## What the exercise asks
The lines to repeat are those below from the one containing "Lemma touches_stores shard" down to the one containing "- destruct (IsNotFound e); [|by split].", both included; reproduce them exactly and nothing else.

## Records supplied
Lemma delete_flow_controls_ok names l :
  all_ok l ->
  exists l', delete_flow_controls l names = Ok l' /\ frame l' = frame l /\
    forall n, gl_flowControls l' !! n = if decide (n ∈ names) then None else gl_flowControls l !! n.
Proof.
  revert l. induction names as [|x names IH]; intros l Hall; cbn [delete_flow_controls].
  { exists l. by split_and!. }
  assert (exists l1, delete_flow_control l x = Ok l1 /\ frame l1 = frame l /\
    gl_flowControls l1 = delete x (gl_flowControls l)) as (l1 & -> & Hf1 & Hd1).
  { unfold delete_flow_control. destruct (gl_flowControls l !! x) as [c|] eqn:E.
    - unfold cache_Stop, Meter_Stop. rewrite (co_meter c (Hall x c E)). cbn [result_bind].
      eexists. split_and!; [done..|]. done.
    - exists l. split_and!; try done. by rewrite delete_id. }
  cbn [result_bind]. destruct (IH l1) as (l' & -> & Hf & Hk).
  { intros n c. rewrite Hd1, lookup_delete_Some. intros [_ Hn]. by eapply Hall. }
  exists l'. split_and!; [done|congruence|]. intros n. rewrite Hk, Hd1.
  destruct (decide (x = n)) as [->|Hne].
  - rewrite lookup_delete_eq, (decide_True (P := n ∈ n :: names)) by left. by case_decide.
  - rewrite lookup_delete_ne by done. repeat case_decide; try done; set_solver.
Qed.

(** The flow controls are those of the specification, and enforce it. *)
Record limiter_ok l : Prop := {
  lo_names : forall n, is_Some (gl_flowControls l !! n) <-> n ∈ fs_Name <$> Schemas (loadFlowControlSpec l);
  lo_installed : forall s, s ∈ Schemas (loadFlowControlSpec l) -> installed l s
}.

Lemma limiter_all_ok l : limiter_ok l -> all_ok l.
Proof.
  intros [Hn Hi] n c Hc. pose proof (proj1 (Hn n) (mk_is_Some _ _ Hc)) as Hin.
  apply list_elem_of_fmap in Hin as (s & -> & Hs). destruct (Hi s Hs) as (c' & Hc' & Hok & _). congruence.
Qed.

Lemma elem_of_set_list (s : gset string) x : x ∈ fst <$> Range (gset_to_gmap () s) <-> x ∈ s.
Proof.
  rewrite list_elem_of_fmap. split.
  - intros ([y []] & -> & Hin). rewrite elem_of_Range, lookup_gset_to_gmap_Some in Hin. by destruct Hin.
  - intros Hx. exists (x, ()). split; [done|]. by rewrite elem_of_Range, lookup_gset_to_gmap_Some.
Qed.

Lemma limiter_Sync_ok now l spec :
  limiter_ok l -> schemas_ok (Schemas spec) ->
  exists l', limiter_Sync now l spec = Ok l' /\ limiter_ok l' /\ loadFlowControlSpec l' = spec /\ frame l' = frame l.
Proof.
  intros Hok [Hnd Hs]. unfold limiter_Sync. case_decide as Heq; [by exists l|].
  assert (Forall (fun s => config_ok (fs_Config s)) (Schemas spec)) as Hcfg.
  { eapply Forall_impl; [exact Hs|]. by intros s (_ & _ & ?). }
  destruct (sync_schema_list_ok now (Schemas spec) l (limiter_all_ok l Hok) Hcfg Hnd)
    as (l1 & -> & Hf1 & Hall1 & Hin1 & Hk1). cbn [result_bind].
  set (deleted := spec_names (loadFlowControlSpec l) ∖ spec_names spec).
  destruct (delete_flow_controls_ok (fst <$> Range (gset_to_gmap () deleted)) l1 Hall1) as (l2 & -> & Hf2 & Hk2).
  cbn [result_bind]. exists (with_spec l2 spec).
  assert (forall n, gl_flowControls l2 !! n = if decide (n ∈ deleted) then None else gl_flowControls l1 !! n) as Hk.
  { intros n. rewrite Hk2. repeat case_decide; try done; rewrite elem_of_set_list in *; done. }
  assert (forall s n, n ∈ fs_Name <$> Schemas s <-> n ∈ spec_names s) as Hsn
    by (intros s n; unfold spec_names; by rewrite elem_of_list_to_set).
  split_and!; [done| |done|by unfold frame in *; cbn in *; congruence]. split; cbn.
  - intros n. rewrite Hk. destruct (decide (n ∈ fs_Name <$> Schemas spec)) as [Hn|Hn].
    + rewrite decide_False by (unfold deleted; rewrite elem_of_difference, <-!Hsn; tauto).
      apply list_elem_of_fmap in Hn as Hn'. destruct Hn' as (s & -> & Hs'). destruct (Hin1 s Hs') as (c & -> & _).
      by rewrite is_Some_alt.
    + rewrite Hk1 by done. case_decide as Hd; [by rewrite is_Some_alt|].
      rewrite (lo_names l Hok). unfold deleted in Hd. rewrite elem_of_difference, <-!Hsn in Hd. tauto.
  - intros s Hs'. destruct (Hin1 s Hs') as (c & Hc & Hrest). exists c. split; [|done]. cbn. rewrite Hk.
    rewrite decide_False; [done|]. unfold deleted. rewrite elem_of_difference, <-!Hsn.
    intros [_ Hno]. apply Hno. apply list_elem_of_fmap. by exists s.
Qed.


(** ** Quotas *)

(** A limit item of an answer is for no flow control of the limiter, for one
    that is not limited globally, or an allocated quota within its limit. *)
Definition acceptable l (i : RateLimitItemConfiguration) : Prop :=
  forall c, gl_flowControls l !! ric_Name i = Some c -> EnableGlobalFlowControl (fcc_localConfig c) = true ->
  quota_within (fcc_localConfig c) i.

Definition remotes_ok l : Prop := forall n c, gl_flowControls l !! n = Some c -> remote_ok c.

(** The quota of an item is enforced by the remote flow control of its name. *)
Definition takes_quota l (i : RateLimitItemConfiguration) (local : FlowControlSchema) : Prop :=
  exists c fc, gl_flowControls l !! ric_Name i = Some c /\ fcc_localConfig c = local /\
    fcc_remote c = Some (MkRemote (Some (EmptyGlobal fc)) i) /\ enforces (toFlowControlSchema i) fc.

Lemma Enable_remote c :
  exists r, fcc_remote (EnableRemoteFlowControl c) = Some r /\
    fcc_localConfig (EnableRemoteFlowControl c) = fcc_localConfig c.
Proof. unfold EnableRemoteFlowControl. destruct (fcc_remote c) eqn:E; [by eexists|by eexists]. Qed.

Lemma Enable_remote_ok c : remote_ok c -> remote_ok (EnableRemoteFlowControl c).
Proof. unfold EnableRemoteFlowControl. destruct (fcc_remote c); [done|]. intros _ r. cbn. by intros [= <-]. Qed.

Lemma sync_remote_ok now l c i :
  gl_flowControls l !! ric_Name i = Some c -> remotes_ok l -> quota_within (fcc_localConfig c) i ->
  exists l' c', sync_remote now l (ric_Name i) c i = Ok l' /\ frame l' = frame l /\ remotes_ok l' /\
    takes_quota l' i (fcc_localConfig c) /\
    gl_flowControls l' = <[ric_Name i := c']> (gl_flowControls l).
Proof.
  intros Hc Hok Hq. unfold sync_remote. destruct (Enable_remote c) as (r & Hr & Hcfg).
  rewrite <-Hcfg in Hq.
  destruct (remote_Sync_ok now (gl_counters l) _ r i Hr (Enable_remote_ok c (Hok _ c Hc)) Hq) as (g' & fc & -> & He).
  cbn [result_bind fst snd]. set (c' := with_remote _ _).
  exists (with_caches l g' (<[ric_Name i := c']> (gl_flowControls l))), c'. split_and!; [done|done| | |done].
  - intros n d. cbn. intros [[<- <-]|[_ Hd]]%lookup_insert_Some; [|by eapply Hok]. intros r'. cbn. by intros [= <-].
  - exists c', fc. cbn. rewrite lookup_insert_eq. by split_and!.
Qed.
(** A client that reports its requests in flight to the leader of the
    shard gets the answer of the ledger of the flow control, and the flow
    control holds the ledger after the report; no other flow control of any
    upstream is touched. *)
Theorem DoAcquire_inflight clock r upstream req name tokens shard store f :
  GetShardID upstream (rl_shardCount r) = Ok shard -> leader_of r shard = rl_identity r ->
  rl_limitStoreMap r !! shard = Some store -> ls_inv store ->
  Requests (ra_Spec req) = [MkAcquireRequest name tokens] -> 0 <= tokens < 2 ^ 31 ->
  ls_GetFlowControl store upstream name = Ok (GlobalMaxInflight f) ->
  gm_typ f = MaxRequestsInflight -> inflight_inv f ->
  total f - recorded f (as_Instance (ra_Spec req)) + tokens - gm_max f < 2 ^ 31 ->
  let '(l', a) := report (to_ledger f) (as_Instance (ra_Spec req)) (RequestID (ra_Spec req)) tokens in
  exists store' f',
    DoAcquire error_text clock r upstream req =
      (put_store r shard store',
       Ok (MkAcquire (ra_Name req) (ra_Spec req)
             (MkAcquireStatus (Results (ra_Status req) ++ [inflight_result name tokens a])))) /\
    ls_inv store' /\ inflight_inv f' /\ to_ledger f' = l' /\
    forall u n, ls_GetFlowControl store' u n =
      if decide ((u, n) = (upstream, name)) then Ok (GlobalMaxInflight f')
      else ls_GetFlowControl store u n.
Proof.
  intros Hshard Hleader Hstore Hs Hreq Htok Hfc Htyp Hinv Hfit.
  set (i := as_Instance (ra_Spec req)) in *. set (rid := RequestID (ra_Spec req)).
  pose proof (SetState_refines f i rid tokens Hinv (proj2 Htok) Hfit) as Href.
  destruct (globalMaxInflight_SetState f i rid tokens) as [f' v] eqn:Eset.
  destruct (report (to_ledger f) i rid tokens) as [l' a] eqn:Erep.
  destruct Href as (Hl & -> & Hinv').
  exists (ls_UpdateFlowControl store upstream name (fun _ => GlobalMaxInflight f')), f'.
  assert (acquire_one error_text (clock 1%nat) store upstream i rid (MkAcquireRequest name tokens) =
    (ls_UpdateFlowControl store upstream name (fun _ => GlobalMaxInflight f'),
     Ok (inflight_result name tokens a))) as Hone.
  { unfold acquire_one. simpl. rewrite Hfc. destruct (Z.ltb_spec tokens 0); [lia|]. simpl.
    rewrite Htyp, Eset. by destruct a. }
  split_and!; [| |done|done|].
  - unfold DoAcquire. rewrite Hshard. unfold rl_IsLeader, IsLeader.
    rewrite bool_decide_eq_true_2 by exact Hleader. unfold getLimitStoreForShard. rewrite Hstore, Hreq.
    cbn [acquire_all length]. fold i rid. rewrite Hone. done.
  - by apply law_update.
  - intros u n. destruct (law_update store upstream name (fun _ => GlobalMaxInflight f') u n Hs)
      as [_ ->]. case_decide as Hd.
    + injection Hd as -> ->. by rewrite Hfc.
    + by destruct (ls_GetFlowControl store u n).
Qed.
End acquire.

(** * Leadership *)

Section leading.
Context `{RateLimiter} `{MapRange} `{FloatToInt} {W S : Type} `{!LimitStore W S}.
Context (newStore : Z -> option S).
Implicit Types r : rateLimiter (W := W) (S := S).

(** The identity of the server and the leaders it knows. *)
Definition server_view r : string * Z * gmap Z EndpointInfo :=
  (rl_identity r, rl_shardCount r, rl_leaderInfo r).

(** A step that keeps the view and every store but the one of a shard. *)
Definition touches_only (shard : Z) r r' : Prop :=
  server_view r' = server_view r /\
  forall k, k <> shard -> rl_limitStoreMap r' !! k = rl_limitStoreMap r !! k.

Lemma touches_refl shard r : touches_only shard r r.
Proof. by split. Qed.

Lemma touches_trans shard r1 r2 r3 :
  touches_only shard r1 r2 -> touches_only shard r2 r3 -> touches_only shard r1 r3.
Proof. intros [Hv1 Hk1] [Hv2 Hk2]. split; [congruence|]. intros k Hk. by rewrite Hk2, Hk1. Qed.

Lemma touches_stores shard r m w :
  (forall k, k <> shard -> m !! k = rl_limitStoreMap r !! k) -> touches_only shard r (with_stores r m w).
Proof. by split. Qed.

Lemma touches_put shard r ws : touches_only shard r (put_store_world r shard ws).
Proof. apply touches_stores. intros k Hk. by rewrite lookup_insert_ne. Qed.

Lemma touches_drop shard r s : touches_only shard r (drop_store r shard s).
Proof. apply touches_stores. intros k Hk. by rewrite lookup_delete_ne. Qed.

Hint Resolve touches_refl touches_put touches_drop : core.

Lemma handler_touches lister r c shard :
  GetShardID (uc_Name c) (rl_shardCount r) = Ok shard ->
  touches_only shard r (fst (UpstreamConditionHandler lister r c)) /\
  (is_Some (rl_limitStoreMap r !! shard) ->
   is_Some (rl_limitStoreMap (fst (UpstreamConditionHandler lister r c)) !! shard)).
Proof.
  intros Hs. unfold UpstreamConditionHandler. rewrite Hs.
  assert (forall r ws, is_Some (rl_limitStoreMap (put_store_world r shard ws) !! shard)) as Hput.
  { intros r0 ws. simpl. rewrite lookup_insert_eq. eauto. }
  destruct (rl_IsLeader r shard); [|by split].
  destruct (getLimitStoreForShard r shard) as [store|]; [|by split].
  destruct (lister_Get lister (uc_Name c)) as [e|?].
  - destruct (IsNotFound e); [|by split].
    destruct (ls_DeleteUpstream _ _ _) as [[w s] [ | | ]];
      (split; [apply touches_put|intros _; apply Hput]).
  - destruct (save_upstream _ _ _) as [[w s] res]. split; [|intros _; apply Hput].
    eapply touches_trans; [|apply touches_put]. by split.
Qed.

Lemma handle_clusters_touches lister r shard clusters :
  touches_only shard r (fst (handle_clusters lister r shard clusters)) /\
  (is_Some (rl_limitStoreMap r !! shard) ->
   is_Some (rl_limitStoreMap (fst (handle_clusters lister r shard clusters)) !! shard)).
Proof.
  revert r. induction clusters as [|c clusters IH]; intros r; [by split|]. cbn [handle_clusters].
  destruct (GetShardID (uc_Name c) _) as [id|[]|] eqn:Hs; [|by split].
  destruct (Z.eqb_spec id shard) as [->|]; [|apply IH].
  destruct (handler_touches lister r c shard Hs) as [Ht Hstore].
  destruct (UpstreamConditionHandler lister r c) as [r1 [u| |]]; simpl in *; [|by split..].
  destruct (IH r1) as [Ht' Hstore']. split; [by eapply touches_trans|auto].
Qed.

Lemma startLeading_touches lister r shard :
  touches_only shard r (startLeading newStore lister r shard) /\
  (is_Some (rl_limitStoreMap r !! shard) ->
   is_Some (rl_limitStoreMap (startLeading newStore lister r shard) !! shard)).
Proof.
  unfold startLeading. destruct (getLimitStoreForShard r shard) eqn:Hr; [by split|].
  unfold getLimitStoreForShard in Hr. rewrite Hr. split; [|by intros []].
  destruct (newStore shard) as [s|]; [|done].
  destruct (ls_Load _ _) as [[w s1] res]. pose proof (touches_put shard r (w, s1)) as Hp.
  destruct res; [| eapply touches_trans; eauto | done].
  unfold syncUpstreamClustersForShard. destruct (lister_clusters lister) as [e|cs].
  - destruct (getLimitStoreForShard _ shard); [|done]. eapply touches_trans; eauto.
  - destruct (handle_clusters_touches lister (put_store_world r shard (w, s1)) shard cs) as [Ht _].
    destruct (handle_clusters _ _ _ _) as [r1 res]. simpl in Ht.
    assert (touches_only shard r r1) by by eapply touches_trans.
    destruct res; [done| |done]. destruct (getLimitStoreForShard r1 shard); [|done].
    eapply touches_trans; eauto.
Qed.

Lemma stopLeading_stores r shard :
  server_view (stopLeading r shard) = server_view r /\
  rl_limitStoreMap (stopLeading r shard) = delete shard (rl_limitStoreMap r).
Proof.
  unfold stopLeading, getLimitStoreForShard. destruct (rl_limitStoreMap r !! shard) eqn:E; [done|].
  by rewrite delete_id.
Qed.

Lemma stop_all_stores shards r :
  server_view (foldl stopLeading r shards) = server_view r /\
  forall k, rl_limitStoreMap (foldl stopLeading r shards) !! k =
    if decide (k ∈ shards) then None else rl_limitStoreMap r !! k.
Proof.
  revert r. induction shards as [|s shards IH]; intros r; [by split|]. cbn [foldl].
  destruct (IH (stopLeading r s)) as [Hv Hk]. destruct (stopLeading_stores r s) as [Hv' Hk'].
  split; [congruence|]. intros k. rewrite Hk, Hk'. destruct (decide (k = s)) as [->|].
  - rewrite lookup_delete_eq. rewrite (decide_True (P := s ∈ s :: shards)) by left. by case_decide.
  - rewrite lookup_delete_ne by done. do 2 case_decide; set_solver.
Qed.

(** The shards the server leads. *)
Definition led r (shard : Z) : Prop :=
  exists info, rl_leaderInfo r !! shard = Some info /\ Leader info = rl_identity r.

(** Stores and lister whose operations do not fail. *)
Record reliable (lister : cluster_lister) : Prop := {
  rel_new : forall shard, is_Some (newStore shard);
  rel_load : forall w s, snd (ls_Load w s) = Ok tt;
  rel_save : forall w s c x, snd (ls_Save w s c x) = Ok tt;
  rel_delete : forall w s c, snd (ls_DeleteUpstream w s c) = Ok tt;
  rel_get : forall s c n, ls_Get s c n <> Panic /\ forall e, ls_Get s c n = Err e -> IsNotFound e = true;
  rel_clusters : exists cs, lister_clusters lister = inr cs;
  rel_lister : forall n e, lister_Get lister n = inl e -> IsNotFound e = true
}.

Lemma handler_succeeds lister r c shard :
  reliable lister -> GetShardID (uc_Name c) (rl_shardCount r) = Ok shard ->
  is_Some (rl_limitStoreMap r !! shard) -> snd (UpstreamConditionHandler lister r c) = Ok tt.
Proof.
  intros Hr Hs [store Hst]. unfold UpstreamConditionHandler, getLimitStoreForShard. rewrite Hs, Hst.
  destruct (rl_IsLeader r shard); [|done].
  destruct (lister_Get lister (uc_Name c)) as [e|c'] eqn:Hg.
  - rewrite (rel_lister _ Hr _ _ Hg). pose proof (rel_delete _ Hr (rl_world r) store (uc_Name c)) as Hd.
    destruct (ls_DeleteUpstream _ _ _) as [[w s] res]. simpl in Hd. by subst.
  - enough (snd (save_upstream (rl_world (with_lock r (uc_Name c))) store c) = Ok tt) as He
      by by destruct (save_upstream _ _ _) as [[w s] res].
    unfold save_upstream. destruct (rel_get _ Hr store (uc_Name c)
      (upstreamStateConditionName (uc_Name c))) as [Hp Hn].
    assert (forall w s x, snd (match ls_Save w s (uc_Name c) x with
      | (w, store, Ok _) => (w, ls_SyncFlowControl store (uc_Name c) (spec_FlowControl (uc_Spec c)), Ok tt)
      | (w, store, Err e) => (w, store, Err (StoreError e))
      | (w, store, Panic) => (w, store, Panic) end) = Ok tt) as Hsave.
    { intros w s x. pose proof (rel_save _ Hr w s (uc_Name c) x) as Hsv.
      destruct (ls_Save w s (uc_Name c) x) as [[w' s'] res]. simpl in Hsv. by subst. }
    destruct (ls_Get _ _ _) as [x|e|]; [apply Hsave| |done].
    rewrite (Hn e eq_refl). apply Hsave.
Qed.

Lemma handle_clusters_succeeds lister r shard clusters :
  reliable lister -> uwrap32 (rl_shardCount r) <> 0 -> is_Some (rl_limitStoreMap r !! shard) ->
  snd (handle_clusters lister r shard clusters) = Ok tt.
Proof.
  intros Hr. revert r. induction clusters as [|c clusters IH]; intros r Hn Hs; [done|].
  cbn [handle_clusters]. destruct (GetShardID (uc_Name c) (rl_shardCount r)) as [id|[]|] eqn:Hid.
  - destruct (Z.eqb_spec id shard) as [->|]; [|by apply IH].
    pose proof (handler_succeeds lister r c shard Hr Hid Hs) as Hok.
    destruct (handler_touches lister r c shard Hid) as [[Hv _] Hstore].
    destruct (UpstreamConditionHandler lister r c) as [r1 res]. simpl in *. subst.
    apply IH; [|auto]. unfold server_view in Hv. congruence.
  - unfold GetShardID in Hid. destruct (Z.eqb_spec (uwrap32 (rl_shardCount r)) 0); done.
Qed.

Lemma startLeading_starts lister r shard :
  reliable lister -> uwrap32 (rl_shardCount r) <> 0 ->
  is_Some (rl_limitStoreMap (startLeading newStore lister r shard) !! shard).
Proof.
  intros Hr Hn. unfold startLeading. destruct (getLimitStoreForShard r shard) eqn:E; [by eexists|].
  destruct (rel_new _ Hr shard) as [s ->]. pose proof (rel_load _ Hr (rl_world r) s) as Hl.
  destruct (ls_Load _ _) as [[w s1] res]. simpl in Hl. subst res.
  unfold syncUpstreamClustersForShard. destruct (rel_clusters _ Hr) as [cs ->].
  set (r1 := put_store_world r shard (w, s1)).
  assert (is_Some (rl_limitStoreMap r1 !! shard)) as Hs by (simpl; rewrite lookup_insert_eq; eauto).
  pose proof (handle_clusters_succeeds lister r1 shard cs Hr Hn Hs) as Hok.
  destruct (handle_clusters_touches lister r1 shard cs) as [_ Hkeep].
  destruct (handle_clusters _ _ _ _) as [r2 res]. simpl in *. subst. auto.
Qed.

Lemma check_shard_spec lister r leader :
  server_view (check_shard newStore lister r leader) = server_view r /\
  (forall k, is_Some (rl_limitStoreMap r !! k) ->
     is_Some (rl_limitStoreMap (check_shard newStore lister r leader) !! k)) /\
  (reliable lister -> uwrap32 (rl_shardCount r) <> 0 -> Leader (snd leader) = rl_identity r ->
     is_Some (rl_limitStoreMap (check_shard newStore lister r leader) !! fst leader)).
Proof.
  destruct leader as [shard info]. cbn [check_shard fst snd]. case_decide; [|by split_and!].
  destruct (getLimitStoreForShard r shard) eqn:E; [by split_and!|].
  destruct (startLeading_touches lister r shard) as [[Hv Hk] Hs]. split_and!; [done| |].
  - intros k. destruct (decide (k = shard)) as [->|]; [done|]. by rewrite Hk.
  - intros. by apply startLeading_starts.
Qed.

Lemma check_shards_spec lister r leaders :
  let r' := foldl (check_shard newStore lister) r leaders in
  server_view r' = server_view r /\
  (forall k, is_Some (rl_limitStoreMap r !! k) -> is_Some (rl_limitStoreMap r' !! k)) /\
  (reliable lister -> uwrap32 (rl_shardCount r) <> 0 ->
     forall k info, (k, info) ∈ leaders -> Leader info = rl_identity r ->
       is_Some (rl_limitStoreMap r' !! k)).
Proof.
  revert r. induction leaders as [|[k info] leaders IH]; intros r; cbn [foldl].
  - split_and!; [done..|]. intros _ _ k info Hin. by apply elem_of_nil in Hin.
  - destruct (check_shard_spec lister r (k, info)) as (Hv & Hkeep & Hstart).
    set (r1 := check_shard newStore lister r (k, info)) in *.
    destruct (IH r1) as (Hv' & Hkeep' & Hstart').
    pose proof Hv as Heq. injection Heq as Hid Hcount _. split_and!; [congruence|auto|].
    intros Hr Hn k' info' [[= -> ->]|Hin]%elem_of_cons Hl; [by apply Hkeep', Hstart|].
    apply (Hstart' Hr ltac:(congruence) k' info' Hin). congruence.
Qed.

## Solution to the exercise
Lemma touches_stores shard r m w :
  (forall k, k <> shard -> m !! k = rl_limitStoreMap r !! k) -> touches_only shard r (with_stores r m w).
Proof. by split. Qed.

Lemma touches_put shard r ws : touches_only shard r (put_store_world r shard ws).
Proof. apply touches_stores. intros k Hk. by rewrite lookup_insert_ne. Qed.

Lemma touches_drop shard r s : touches_only shard r (drop_store r shard s).
Proof. apply touches_stores. intros k Hk. by rewrite lookup_delete_ne. Qed.

Hint Resolve touches_refl touches_put touches_drop : core.

Lemma handler_touches lister r c shard :
  GetShardID (uc_Name c) (rl_shardCount r) = Ok shard ->
  touches_only shard r (fst (UpstreamConditionHandler lister r c)) /\
  (is_Some (rl_limitStoreMap r !! shard) ->
   is_Some (rl_limitStoreMap (fst (UpstreamConditionHandler lister r c)) !! shard)).
Proof.
  intros Hs. unfold UpstreamConditionHandler. rewrite Hs.
  assert (forall r ws, is_Some (rl_limitStoreMap (put_store_world r shard ws) !! shard)) as Hput.
  { intros r0 ws. simpl. rewrite lookup_insert_eq. eauto. }
  destruct (rl_IsLeader r shard); [|by split].
  destruct (getLimitStoreForShard r shard) as [store|]; [|by split].
  destruct (lister_Get lister (uc_Name c)) as [e|?].
  - destruct (IsNotFound e); [|by split].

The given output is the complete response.